It’s a social thing. I was introduced to horseracing by a friend of mine, but before then I still used to place a bet on (Melbourne) Cup Day as part of (workplace) sweepstake(s) and those kinds of things. So the concept itself of betting on the horses was introduced to me sort of socially and then actually going to the races was introduced by a friend a little bit later on. –Participant 40, 22 years old, PGSI 2

However, it is important to note that for a few participants, gambling was a solitary activity, and others varied gambling with friends and gambling on their own. Solitary gambling practices were often extensions of previous social gambling practices. For example, one participant had started betting on sports with her partner. When the relationship ended, she continued to bet on sports on her own, noting that her new partner did not gamble. Others had different motivations for betting on their own, with the following participant describing that her gambling practices had shifted from being a social activity to being one that she participated in by herself:

It’s no longer a special occasion, it’s more frequent and it’s more to try and make money instead of just part of an experience, like a day with people. It’s gone from a social thing to I do it by myself. –Participant 32, 27 years old, PGSI 8

The impact of technology on facilitating new gambling practices, routinizing behaviours and building competencies

Technology played a significant role in disrupting existing and traditional gambling practices, particularly related to the performative aspects of gambling, and in building new competencies with a range of gambling products. While social networks and feelings of familiarity with gambling environments created a perception of competency within groups, technology had a very clear role in perceived personal competencies—including the perception that products were easy to engage with. Participants described how technological advancements made it easier for individuals to engage in gambling. This included online platforms, which meant that money could be easily deposited to purchase gambling products. The role of technology was most commonly discussed in creating an ability to routinize gambling activities. Technology meant that participants’ engagement with some forms of gambling could be maintained simply by logging into a website occasionally to top up their gambling account with more money:

I only play the lottery, technically every day… I don’t even have the app on my phone… I log into the website once a month maybe, and just see if I need to chuck money in. –Participant 33, 35 years old, PGSI 0

These automated technologies enabled participants to routinize their gambling practices, and also created more regular engagement through automated transactions. Technology also changed gambling practices, surpassing and disrupting the traditional ‘face-to-face’ consumption of these products. This included the performative element of filling in gambling ‘slips’ or checking whether there had been wins or losses associated with engagement with these products. Technology allowed participants to fully automate their consumption of lottery products through online subscription options, almost completely removing their active participation in expenditure and consumption. These automated mechanisms facilitated ongoing, regular engagement with lotteries, without individuals having to actively engage in the purchase or consumption of the product. For example, one participant had been gifted a ticket on her 18th birthday, and then created a subscription for the same pre-selected numbers which had been automatically purchased every day of the week for 6 years since. She described this as something that she could ‘set and forget’.

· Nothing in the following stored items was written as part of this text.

(* ===== verification/Idt.v ===== *)
(** Interrupt entry ([src/src/hal/idt.rs]): the descriptor table, the assembly
    stubs as instructions of a small stack machine, and the dispatcher. *)

From Stdlib Require Import ZArith Lia Ascii String.
From stdpp Require Import base numbers list gmap.
From S2P Require Import Prelude Text.

#[local] Open Scope Z_scope.

(** ** The descriptor table *)

Record IdtEntry : Type := mkEntry {
  offset_low : Z;
  selector : Z;
  ist : Z;
  flags : Z;
  offset_mid : Z;
  offset_high : Z;
  reserved : Z;
}.

Definition IdtEntry_zero : IdtEntry := mkEntry 0 0 0 0 0 0 0.

Definition GDT_CODE64 : Z := 24.
Definition IDT_INTR_GATE : Z := 142.
Definition TIMER_VECTOR : Z := 32.
Definition KBD_VECTOR : Z := 33.
Definition IPI_VECTOR : Z := 64.

Definition gate (handler : Z) : IdtEntry :=
  mkEntry (u16 handler) GDT_CODE64 0 IDT_INTR_GATE (u16 (Z.shiftr handler 16)) (u32 (Z.shiftr handler 32)) 0.

Definition set_entry (idt : list IdtEntry) (num handler : Z) : list IdtEntry :=
  <[Z.to_nat num := gate handler]> idt.

(** The vectors with a stub, in the order they are set; [isr n] is the address
    of the stub of vector [n]. *)
Definition vectors : list Z := seqZ 0 21 ++ [TIMER_VECTOR; KBD_VECTOR; IPI_VECTOR].

Definition build_idt_into (isr : Z -> Z) (idt : list IdtEntry) : list IdtEntry :=
  fold_left (fun idt n => set_entry idt n (isr n)) vectors idt.

(** The layout in memory: [repr(C, packed(2))], sixteen bytes. *)
Definition entry_bytes (e : IdtEntry) : list Z :=
  le_bytes 2 (offset_low e) ++ le_bytes 2 (selector e) ++ [ist e; flags e] ++ le_bytes 2 (offset_mid e)
  ++ le_bytes 4 (offset_high e) ++ le_bytes 4 (reserved e).

(** The operand of [lidt]: the limit and the base. *)
Definition idtr_limit : Z := u16 (16 * 256 - 1).

(** ** The stubs *)

Inductive reg : Type :=
| RAX | RCX | RDX | RBX | RBP | RSI | RDI
| R8 | R9 | R10 | R11 | R12 | R13 | R14 | R15.

#[export] Instance reg_eq_dec : EqDecision reg.
Proof. solve_decision. Defined.

Inductive instr : Type :=
| PushImm (n : Z)
| PushReg (r : reg)
| PopReg (r : reg)
| Load (r : reg) (off : Z)
| CallHandler
| AddRsp (n : Z).

(** The exceptions for which the processor pushes an error code. *)
Definition has_error_code (n : Z) : bool :=
  (n =? 8) || ((10 <=? n) && (n <=? 14)) || (n =? 17).

Definition isr_stub (n : Z) : list instr :=
  if has_error_code n then [PushImm n] else [PushImm 0; PushImm n].

Definition saved : list reg :=
  [RAX; RCX; RDX; RBX; RBP; RSI; RDI; R8; R9; R10; R11; R12; R13; R14; R15].

(** [idt_common], up to its [iretq]. *)
Definition idt_common : list instr :=
  [PushReg RAX; PushReg RCX; PushReg RDX; PushReg RBX; PushReg RBP; PushReg RSI; PushReg RDI;
   PushReg R8; PushReg R9; PushReg R10; PushReg R11; PushReg R12; PushReg R13; PushReg R14; PushReg R15;
   Load RDI (15 * 8); Load RSI (16 * 8); CallHandler;
   PopReg R15; PopReg R14; PopReg R13; PopReg R12; PopReg R11; PopReg R10; PopReg R9; PopReg R8;
   PopReg RDI; PopReg RSI; PopReg RBP; PopReg RBX; PopReg RDX; PopReg RCX; PopReg RAX;
   AddRsp 16].

(** Registers, stack pointer and the 64-bit words of memory. *)
Record cpu_state : Type := mkCpu { regs : reg -> Z; rsp : Z; mem : Z -> Z }.

Definition set_reg (r : reg) (v : Z) (f : reg -> Z) : reg -> Z := fun r' => if decide (r' = r) then v else f r'.
Definition store (a v : Z) (m : Z -> Z) : Z -> Z := fun a' => if a' =? a then v else m a'.

Definition push (v : Z) (s : cpu_state) : cpu_state :=
  mkCpu (regs s) (rsp s - 8) (store (rsp s - 8) v (mem s)).

Section Machine.
(** What [idt_handler] does to registers and memory, called with its two
    arguments. *)
Context (handler : Z -> Z -> cpu_state -> cpu_state).

Definition exec (i : instr) (s : cpu_state) : cpu_state :=
  match i with
  | PushImm n => push n s
  | PushReg r => push (regs s r) s
  | PopReg r => mkCpu (set_reg r (mem s (rsp s)) (regs s)) (rsp s + 8) (mem s)
  | Load r off => mkCpu (set_reg r (mem s (rsp s + off)) (regs s)) (rsp s) (mem s)
  | CallHandler => handler (regs s RDI) (regs s RSI) s
  | AddRsp n => mkCpu (regs s) (rsp s + n) (mem s)
  end.

Definition run (code : list instr) (s : cpu_state) : cpu_state := fold_left (fun s i => exec i s) code s.

(** The processor's part of an interrupt: it aligns the stack and pushes the
    return frame, with the error code of the exceptions that have one. *)
Definition interrupt (n : Z) (frame : list Z) (error_code : Z) (s : cpu_state) : cpu_state :=
  let s := mkCpu (regs s) (16 * (rsp s / 16)) (mem s) in
  let s := fold_left (fun s v => push v s) frame s in
  if has_error_code n then push error_code s else s.

(** The whole entry, up to [iretq]. *)
Definition isr (n : Z) (frame : list Z) (error_code : Z) (s : cpu_state) : cpu_state :=
  run (isr_stub n ++ idt_common) (interrupt n frame error_code s).
End Machine.

(** ** The dispatcher *)

(** What a handler of a vector does, as the calls it makes. *)
Inductive action : Type :=
| Tick
| Keyboard
| Ipi
| Eoi
| LogHex (prefix : list Z) (val : Z)
| Show (text : list Z).

(** Sixteen digits, the most significant first. *)
Definition print_hex (val : Z) : list Z :=
  (fun i => byte_at (str "0123456789ABCDEF") (Z.to_nat (Z.land (Z.shiftr val (i * 4)) 15)))
    <$> reverse (seqZ 0 16).

(** [fault]: the calls before the processor halts for good. *)
Definition fault (cpu int_no error_code cr2 cr3 : Z) : list action :=
  [LogHex (str "exception #") int_no; LogHex (str "error code ") error_code]
  ++ (if int_no =? 14 then [LogHex (str "CR2 = ") cr2; LogHex (str "CR3 = ") cr3] else [])
  ++ (if cpu =? 0
      then [Show (str "EXC #" ++ print_hex int_no ++ str " ERR=" ++ print_hex error_code
                  ++ str " -- HALT" ++ [10])]
      else []).

(** The calls made, and whether the handler returns. *)
Definition idt_handler (cpu cr2 cr3 int_no error_code : Z) : list action * bool :=
  if int_no =? 32 then ([Tick; Eoi], true)
  else if int_no =? 33 then ([Keyboard; Eoi], true)
  else if int_no =? 64 then ([Ipi; Eoi], true)
  else (fault cpu int_no error_code cr2 cr3, false).
Lemma wait_tsc_run n target d :
  now (tview d) <= target + slack -> Z.max 0 (target - now (tview d)) < Z.of_nat n ->
  exists d' e, wait_tsc n target d = (Ret tt, d') /\ tview d' = advance e (tview d)
    /\ target < now (tview d) + e <= target + 2 * slack.
Proof.
  revert d. induction n as [|n IH]; intros d Hle Hn; [lia|]. cbn [wait_tsc]. unfold bind, rdtsc_m.
  destruct (rdtsc_time d) as (Hv & e & He & Ht). destruct (rdtsc d) as [v d1]. cbn [fst snd] in *. subst v.
  destruct (Z.ltb_spec (now (tview d)) target).
  - destruct (IH d1) as (d' & e' & R & Ht' & Hb); rewrite Ht in *; cbn [advance now] in *; [lia..|].
    exists d', (e + e'). split; [done|]. rewrite Ht', advance_add. split; [done|lia].
  - exists d1, e. split_and!; [done|done|lia|lia].
Qed.

Lemma udelay_run ms d :
  0 <= now (tview d) -> 0 <= slack ->
  let span := saturating_mul per_ms ms in
  0 <= span -> now (tview d) + span < 2 ^ 64 -> span < Z.of_nat fuel ->
  exists d' e, delay_ms per_ms fuel ms d = (Ret tt, d') /\ tview d' = advance e (tview d)
    /\ span < e <= span + 2 * slack.
Proof.
  intros Hn0 Hs span Hspan Hnow Hf. unfold delay_ms, bind at 1, rdtsc_m at 1.
  destruct (rdtsc_time d) as (Hv & e & He & Ht). destruct (rdtsc d) as [v d1]. cbn [fst snd] in *. subst v.
  fold span. rewrite u64_small by lia.
  destruct (wait_tsc_run fuel (now (tview d) + span) d1) as (d' & e' & R & Ht' & Hb);
    rewrite Ht in *; cbn [advance now] in *; [lia..|].
  exists d', (e + e'). split; [done|]. rewrite Ht', advance_add. split; [done|lia].
Qed.

Lemma rate_run v d :
  0 < v < 2 ^ 32 -> 0 <= now (tview d) -> 0 <= slack -> 0 < w -> w = saturating_mul per_ms 100 ->
  now (tview d) + w < 2 ^ 64 -> w < Z.of_nat fuel ->
  exists d' e, rate_after per_ms fuel (lapic_write madt REG_INIT_COUNT v) d
               = (Ret (u64 (u64 (e * F / w / v) * 10)), d')
    /\ w < e <= w + 2 * slack /\ tview d' = advance e (arm w F v (tview d)).
Proof.
  intros Hv Hn0 Hs Hw Hper Hnow Hf. unfold rate_after, bind at 1, lapic_write, mmio_write_m.
  rewrite usize_small by (pose proof lbase_ok; unfold REG_INIT_COUNT; lia). rewrite Hbase.
  pose proof (init_count_writes d v Hv) as Ha. set (d1 := mmio_write _ _ _) in *.
  unfold bind at 1, tick_count_m at 1. destruct (tick_reads d1) as [Hc1 Ht1].
  destruct (tick_count d1) as [c1 d2]. cbn [fst snd] in *. unfold bind at 1, rdtsc_m at 1.
  destruct (rdtsc_time d2) as (Hv2 & e2 & He2 & Ht2). destruct (rdtsc d2) as [v2 d3]. cbn [fst snd] in *.
  rewrite Ht1, Ha in Hv2, Ht2. cbn [arm now] in Hv2. subst v2. rewrite <- Hper, u64_small by lia.
  destruct (wait_tsc_run fuel (now (tview d) + w) d3) as (d4 & e4 & R4 & Ht4 & Hb4);
    rewrite Ht2 in *; cbn [advance arm now] in *; [lia..|]. run_with R4.
  unfold bind, tick_count_m. destruct (tick_reads d4) as [Hc4 Ht5]. destruct (tick_count d4) as [c4 d5].
  cbn [fst snd] in *. exists d5, (e2 + e4). unfold ret.
  rewrite Hc4, Hc1, Ht4, Ha. unfold ticks. cbn [advance arm now since before reload].
  rewrite Z.sub_diag, Z.mul_0_l, (Z.div_0_l w), Z.div_0_l by lia.
  replace (now (tview d) + e2 + e4 - now (tview d)) with (e2 + e4) by lia.
  match goal with |- context [u64 (?x - ?y)] => replace (x - y) with ((e2 + e4) * F / w / v) by lia end.
  split_and!; [done|lia|lia|]. rewrite Ht5, Ht4. cbn [arm]. unfold advance. cbn. f_equal. lia.
Qed.

(** The counts of a window are [F], at most one per cent more. *)
Lemma window_counts e : 0 < w -> 0 <= F -> 200 * slack <= w -> w < e <= w + 2 * slack ->
  F <= e * F / w /\ 100 * (e * F / w) <= 101 * F.
Proof.
  intros Hw HF Hs He. split.
  - apply Z.div_le_lower_bound; [done|]. nia.
  - pose proof (Z.mul_div_le (e * F) w Hw). nia.
Qed.
End Timing.

(** One step of the calibration. *)
Lemma next_count_step F v c :
  2 ^ 24 <= F <= 2 ^ 38 -> F <= c -> 100 * c <= 101 * F -> 0 < v < 2 ^ 32 ->
  let hz := u64 (u64 (c / v) * 10) in
  hz = 10 * (c / v) /\ (v <= c -> hz <> 0 /\ 0 < next_count v hz < 2 ^ 32 /\ 10000 * next_count v hz <= 101 * F
    /\ (10000 * v <= 101 * F -> about_1000hz F (next_count v hz))).
Proof.
  intros HF Hc1 Hc2 Hv hz. pose proof (Z.div_pos c v ltac:(lia) ltac:(lia)).
  assert (v * (c / v) <= c) as Hle by (apply Z.mul_div_le; lia).
  assert (c - v < v * (c / v)) as Hgt by (pose proof (Z.mod_pos_bound c v ltac:(lia)); pose proof (Z.div_mod c v); lia).
  assert (c / v <= c) by (apply Z.div_le_upper_bound; nia).
  assert (hz = 10 * (c / v)) as Hhz by (unfold hz; rewrite (u64_small (c / v)) by lia; rewrite u64_small by lia; lia).
  split; [done|]. intros Hvc. assert (1 <= c / v) by (apply Z.div_le_lower_bound; lia).
  split; [lia|]. rewrite Hhz. unfold next_count. rewrite u64_small by nia.
  assert (v * (10 * (c / v)) / 1000 = v * (c / v) / 100) as ->.
  { replace (v * (10 * (c / v))) with (v * (c / v) * 10) by lia.
    replace 1000 with (100 * 10) by lia. apply Z.div_mul_cancel_r; lia. }
  set (p := v * (c / v)) in *. pose proof (Z.mul_div_le p 100). pose proof (Z.mul_succ_div_gt p 100 ltac:(lia)).
  rewrite u32_small by lia. unfold about_1000hz. lia.
Qed.

Section Calibration.
Context {D : Type} {lbase w F slack : Z} `{ApicTimer D lbase w F slack}.
Context (madt : MadtInfo) (per_ms : Z) (fuel : nat).
Hypothesis Hbase : lapic_base madt = lbase.
Hypothesis Hslack : 0 <= slack /\ 200 * slack <= w.
Hypothesis Hw : 0 < w /\ w = saturating_mul per_ms 100 /\ w < Z.of_nat fuel.

(** The time a pass takes at most. *)
Abbreviation pass_time := (w + 3 * slack).

Lemma log_run l d : exists d' e, log_m l d = (Ret tt, d') /\ 0 <= e <= slack /\ tview d' = advance e (tview d).
Proof. destruct (log_time d l) as (e & He & Ht). by exists (log_line l d), e. Qed.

There was also a perception that some forms of gambling were easier to engage with because they were ‘automatic’. For example, some participants preferred to engage with poker machines rather than other ‘face-to-face’ forms of gambling such as table games, because the automated nature of these machines created a perception that they were simple and easy to use as compared to other forms of gambling:

I mostly do the machines because they’re automatic, and then my partner would do all the other sort of type of gambling that’s available at Crown. The only reason why I don’t do it, is I don’t know how to play. [...] I don’t even know what (table games) are called. –Participant 15, 37 years old, PGSI 1

Online gambling technology also made it easier for participants to engage in, and build complex gambling options (e.g. placing bets across multiple sporting events). However, although these new technologies appeared to make it easier to build customized gambling products, they also facilitated the risks associated with the types of gambling markets participants engaged in:

It comes up in the (app) bet slip automatically. It increases your odds massively. But it’s riskier. –Participant 32, 27 years old, PGSI 8

Technology disrupted traditional ways of engaging with the product, enabling participants to consume more of the product at once, and created a perception that this in turn increased their chances of winning. For example, the following participant described how Programmable Electronic Ticket machines changed her consumption behaviours associated with bingo, and enabled her to purchase more bingo tickets:

You can still play like bingo with like paper and stuff. But what they do now is … there is a max out limit. So you can only play a certain amount of books. So on most nights, the most you can spend is $150. But what you do is it gives you a machine and it plays it for yourself but you just have to call out bingo so you have to watch it rather than paper. So for instance you buy 24 books, they give you another 24 for free. So you’re playing 48 books, opposed to someone who is playing six paper books which is the most they can play if that makes sense. –Participant 1, 28 years old, PGSI 2

However, not all participants preferred using new automated technologies in their gambling practices. For many, the active engagement in the products and the perceived performances and competencies associated with the product were a core aspect of their gambling practices. The following participant reported that she spent around $100 every fortnight on ‘scratchies’, and spent around 45 minutes in each gambling episode, scratching off each of the tickets that she had purchased at home while her child was sleeping:

I think it’s just seeking out something more exciting in the day. Just a break away from reality really... I think because they last a while, especially the big ones so it gives you more time, more time for your money. –Participant 14, 36 years old, PGSI 3

DISCUSSION

This study provides new information about how young women access and engage in gambling, the meanings that they ascribe to gambling and how competencies with different forms of gambling are constructed. The following discussion explores participants’ accounts of their gambling experiences in light of the aims of the study and practice theory. Given that this study uses a critical qualitative approach to inquiry, we provide particular focus in this discussion about opportunities for policy reform. Gambling involves engaging with a potentially harmful product that places the person and others at risk of diverse forms of harm (harm capturing more than the presence of disease). Based on public health emphases on prevention and the precautionary principle, gambling practices enable researchers to identify points of potential preventive action.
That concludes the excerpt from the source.